**Exercise description:** Find the word "Hkey" in the data. Return every line where it appears.

*** Material for this exercise

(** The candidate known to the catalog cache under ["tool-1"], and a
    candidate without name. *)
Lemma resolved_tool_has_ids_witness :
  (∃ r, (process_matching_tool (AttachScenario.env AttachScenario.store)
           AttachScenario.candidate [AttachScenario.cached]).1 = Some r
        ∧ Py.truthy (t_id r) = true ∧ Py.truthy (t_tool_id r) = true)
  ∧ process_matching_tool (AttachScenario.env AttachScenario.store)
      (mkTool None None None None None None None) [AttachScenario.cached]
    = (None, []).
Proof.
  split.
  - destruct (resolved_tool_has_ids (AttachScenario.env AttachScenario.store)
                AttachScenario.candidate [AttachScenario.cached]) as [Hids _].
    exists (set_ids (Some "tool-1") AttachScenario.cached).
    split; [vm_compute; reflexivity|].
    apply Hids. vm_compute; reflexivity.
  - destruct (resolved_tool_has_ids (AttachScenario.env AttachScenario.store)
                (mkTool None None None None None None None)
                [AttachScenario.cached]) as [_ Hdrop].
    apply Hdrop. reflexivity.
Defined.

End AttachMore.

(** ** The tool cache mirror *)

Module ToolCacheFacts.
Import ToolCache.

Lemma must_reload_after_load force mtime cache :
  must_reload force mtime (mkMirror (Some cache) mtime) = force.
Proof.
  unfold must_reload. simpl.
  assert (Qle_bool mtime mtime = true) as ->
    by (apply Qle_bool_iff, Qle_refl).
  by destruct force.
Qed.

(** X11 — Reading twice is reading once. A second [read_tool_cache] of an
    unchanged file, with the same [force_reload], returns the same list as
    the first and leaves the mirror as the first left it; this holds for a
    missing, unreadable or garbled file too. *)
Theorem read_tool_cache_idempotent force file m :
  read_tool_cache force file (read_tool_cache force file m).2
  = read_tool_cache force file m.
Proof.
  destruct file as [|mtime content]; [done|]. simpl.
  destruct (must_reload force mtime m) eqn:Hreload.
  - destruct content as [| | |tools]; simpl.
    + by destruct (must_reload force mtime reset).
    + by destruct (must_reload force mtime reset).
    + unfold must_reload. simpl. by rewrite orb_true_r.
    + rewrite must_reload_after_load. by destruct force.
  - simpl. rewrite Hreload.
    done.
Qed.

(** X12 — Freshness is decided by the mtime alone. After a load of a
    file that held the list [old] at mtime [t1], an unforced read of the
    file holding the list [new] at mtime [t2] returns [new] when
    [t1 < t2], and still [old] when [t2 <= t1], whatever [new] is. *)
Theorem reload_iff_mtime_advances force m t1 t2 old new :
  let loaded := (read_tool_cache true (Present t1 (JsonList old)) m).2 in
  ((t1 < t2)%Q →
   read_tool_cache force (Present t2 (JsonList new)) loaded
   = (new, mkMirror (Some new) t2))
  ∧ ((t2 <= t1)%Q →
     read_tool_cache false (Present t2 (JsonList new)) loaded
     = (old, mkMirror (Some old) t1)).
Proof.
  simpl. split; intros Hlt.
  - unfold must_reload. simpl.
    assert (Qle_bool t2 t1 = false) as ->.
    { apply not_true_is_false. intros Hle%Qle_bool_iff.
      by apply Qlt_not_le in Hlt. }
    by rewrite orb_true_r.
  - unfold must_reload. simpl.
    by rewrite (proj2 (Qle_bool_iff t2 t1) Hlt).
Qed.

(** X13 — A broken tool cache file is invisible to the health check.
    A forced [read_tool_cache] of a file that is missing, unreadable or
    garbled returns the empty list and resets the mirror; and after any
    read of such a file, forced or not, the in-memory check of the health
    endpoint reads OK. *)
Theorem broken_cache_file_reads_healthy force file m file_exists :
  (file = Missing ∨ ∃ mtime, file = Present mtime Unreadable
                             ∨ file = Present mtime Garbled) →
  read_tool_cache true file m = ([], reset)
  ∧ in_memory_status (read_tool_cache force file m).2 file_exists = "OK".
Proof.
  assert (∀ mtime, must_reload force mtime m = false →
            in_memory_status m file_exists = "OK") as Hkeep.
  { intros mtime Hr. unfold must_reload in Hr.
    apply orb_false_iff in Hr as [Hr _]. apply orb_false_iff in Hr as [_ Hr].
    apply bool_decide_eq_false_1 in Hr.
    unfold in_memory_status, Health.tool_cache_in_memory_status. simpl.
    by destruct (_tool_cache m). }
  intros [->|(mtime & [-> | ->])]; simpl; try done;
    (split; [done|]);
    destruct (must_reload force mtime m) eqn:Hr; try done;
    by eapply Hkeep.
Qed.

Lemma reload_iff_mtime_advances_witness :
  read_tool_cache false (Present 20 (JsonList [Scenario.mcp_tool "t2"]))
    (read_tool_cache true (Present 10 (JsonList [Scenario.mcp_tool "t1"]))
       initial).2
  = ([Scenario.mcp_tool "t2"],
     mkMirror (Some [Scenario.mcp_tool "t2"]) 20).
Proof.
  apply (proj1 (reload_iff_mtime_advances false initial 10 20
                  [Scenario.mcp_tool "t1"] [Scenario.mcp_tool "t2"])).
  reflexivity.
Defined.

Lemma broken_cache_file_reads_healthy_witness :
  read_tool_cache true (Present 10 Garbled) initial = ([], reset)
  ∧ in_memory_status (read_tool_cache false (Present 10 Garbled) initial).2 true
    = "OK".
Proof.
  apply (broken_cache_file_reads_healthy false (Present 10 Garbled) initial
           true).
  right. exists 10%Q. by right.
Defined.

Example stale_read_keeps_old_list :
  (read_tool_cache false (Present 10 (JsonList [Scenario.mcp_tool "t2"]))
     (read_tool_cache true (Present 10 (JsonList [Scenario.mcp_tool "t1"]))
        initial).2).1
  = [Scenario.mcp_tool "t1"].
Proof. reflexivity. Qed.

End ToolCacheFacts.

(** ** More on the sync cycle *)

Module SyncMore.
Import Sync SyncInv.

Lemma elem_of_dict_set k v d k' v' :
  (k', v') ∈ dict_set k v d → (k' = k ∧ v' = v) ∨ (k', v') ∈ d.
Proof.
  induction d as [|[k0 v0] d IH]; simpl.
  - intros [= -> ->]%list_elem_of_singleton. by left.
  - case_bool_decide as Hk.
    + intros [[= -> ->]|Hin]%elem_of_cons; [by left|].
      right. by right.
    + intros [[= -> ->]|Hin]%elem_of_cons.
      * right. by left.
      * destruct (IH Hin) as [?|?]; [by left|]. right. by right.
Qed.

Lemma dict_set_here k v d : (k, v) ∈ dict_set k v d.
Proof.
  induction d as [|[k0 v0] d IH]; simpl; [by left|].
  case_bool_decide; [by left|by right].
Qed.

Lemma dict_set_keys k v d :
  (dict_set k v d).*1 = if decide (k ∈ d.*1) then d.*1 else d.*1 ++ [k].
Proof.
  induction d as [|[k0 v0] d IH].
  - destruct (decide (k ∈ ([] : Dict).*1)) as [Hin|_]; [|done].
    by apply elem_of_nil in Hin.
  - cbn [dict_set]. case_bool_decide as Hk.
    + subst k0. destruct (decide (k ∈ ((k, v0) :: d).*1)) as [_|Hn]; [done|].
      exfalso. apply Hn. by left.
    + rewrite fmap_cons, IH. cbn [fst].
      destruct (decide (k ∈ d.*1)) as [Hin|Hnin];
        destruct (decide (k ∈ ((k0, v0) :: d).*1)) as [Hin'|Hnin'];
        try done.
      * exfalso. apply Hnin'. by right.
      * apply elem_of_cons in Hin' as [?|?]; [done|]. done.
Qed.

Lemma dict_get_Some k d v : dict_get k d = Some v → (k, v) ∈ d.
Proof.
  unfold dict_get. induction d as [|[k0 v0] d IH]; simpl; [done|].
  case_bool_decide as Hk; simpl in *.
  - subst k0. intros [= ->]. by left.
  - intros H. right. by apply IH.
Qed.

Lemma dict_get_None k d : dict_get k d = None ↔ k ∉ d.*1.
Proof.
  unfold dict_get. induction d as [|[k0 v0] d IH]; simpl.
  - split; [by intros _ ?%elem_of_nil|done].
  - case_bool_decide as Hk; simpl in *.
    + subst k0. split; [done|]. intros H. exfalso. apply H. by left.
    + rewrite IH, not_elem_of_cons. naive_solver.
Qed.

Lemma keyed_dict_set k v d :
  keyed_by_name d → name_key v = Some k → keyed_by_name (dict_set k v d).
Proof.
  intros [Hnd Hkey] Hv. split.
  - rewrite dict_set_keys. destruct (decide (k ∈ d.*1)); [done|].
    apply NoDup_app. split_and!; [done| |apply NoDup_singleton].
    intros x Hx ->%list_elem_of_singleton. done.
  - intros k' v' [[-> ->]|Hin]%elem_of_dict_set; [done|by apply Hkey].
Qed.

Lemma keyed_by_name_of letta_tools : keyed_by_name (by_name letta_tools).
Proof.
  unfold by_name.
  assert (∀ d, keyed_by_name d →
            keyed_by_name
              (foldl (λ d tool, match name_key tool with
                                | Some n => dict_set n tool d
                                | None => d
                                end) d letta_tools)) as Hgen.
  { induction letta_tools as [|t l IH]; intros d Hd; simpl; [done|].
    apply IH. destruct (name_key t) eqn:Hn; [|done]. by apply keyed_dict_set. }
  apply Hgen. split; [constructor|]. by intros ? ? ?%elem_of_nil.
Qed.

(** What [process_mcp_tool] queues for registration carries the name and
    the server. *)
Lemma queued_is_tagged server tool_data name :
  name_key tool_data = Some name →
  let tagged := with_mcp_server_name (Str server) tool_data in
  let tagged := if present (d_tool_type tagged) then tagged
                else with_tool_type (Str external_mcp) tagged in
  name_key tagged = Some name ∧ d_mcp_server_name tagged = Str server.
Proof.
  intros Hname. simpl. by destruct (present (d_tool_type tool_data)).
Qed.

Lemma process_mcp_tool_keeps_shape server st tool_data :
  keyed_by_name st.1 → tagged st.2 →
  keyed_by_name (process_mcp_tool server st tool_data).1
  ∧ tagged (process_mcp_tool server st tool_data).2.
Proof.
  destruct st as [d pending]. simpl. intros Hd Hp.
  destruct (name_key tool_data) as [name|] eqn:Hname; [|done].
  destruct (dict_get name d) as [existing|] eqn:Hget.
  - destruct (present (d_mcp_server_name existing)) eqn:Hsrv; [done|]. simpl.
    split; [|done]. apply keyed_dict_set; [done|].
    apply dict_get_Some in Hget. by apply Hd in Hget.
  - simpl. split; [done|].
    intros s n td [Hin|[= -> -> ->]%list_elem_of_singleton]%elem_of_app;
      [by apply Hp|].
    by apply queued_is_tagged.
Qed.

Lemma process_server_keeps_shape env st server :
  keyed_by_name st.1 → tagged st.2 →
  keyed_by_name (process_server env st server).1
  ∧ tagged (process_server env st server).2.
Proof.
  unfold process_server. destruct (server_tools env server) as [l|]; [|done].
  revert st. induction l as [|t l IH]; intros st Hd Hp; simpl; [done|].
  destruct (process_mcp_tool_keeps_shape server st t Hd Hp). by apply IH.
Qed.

******

**Exercise solution:**
  intros [Hnd Hkey] Hv. split.
  - intros k' v' [[-> ->]|Hin]%elem_of_dict_set; [done|by apply Hkey].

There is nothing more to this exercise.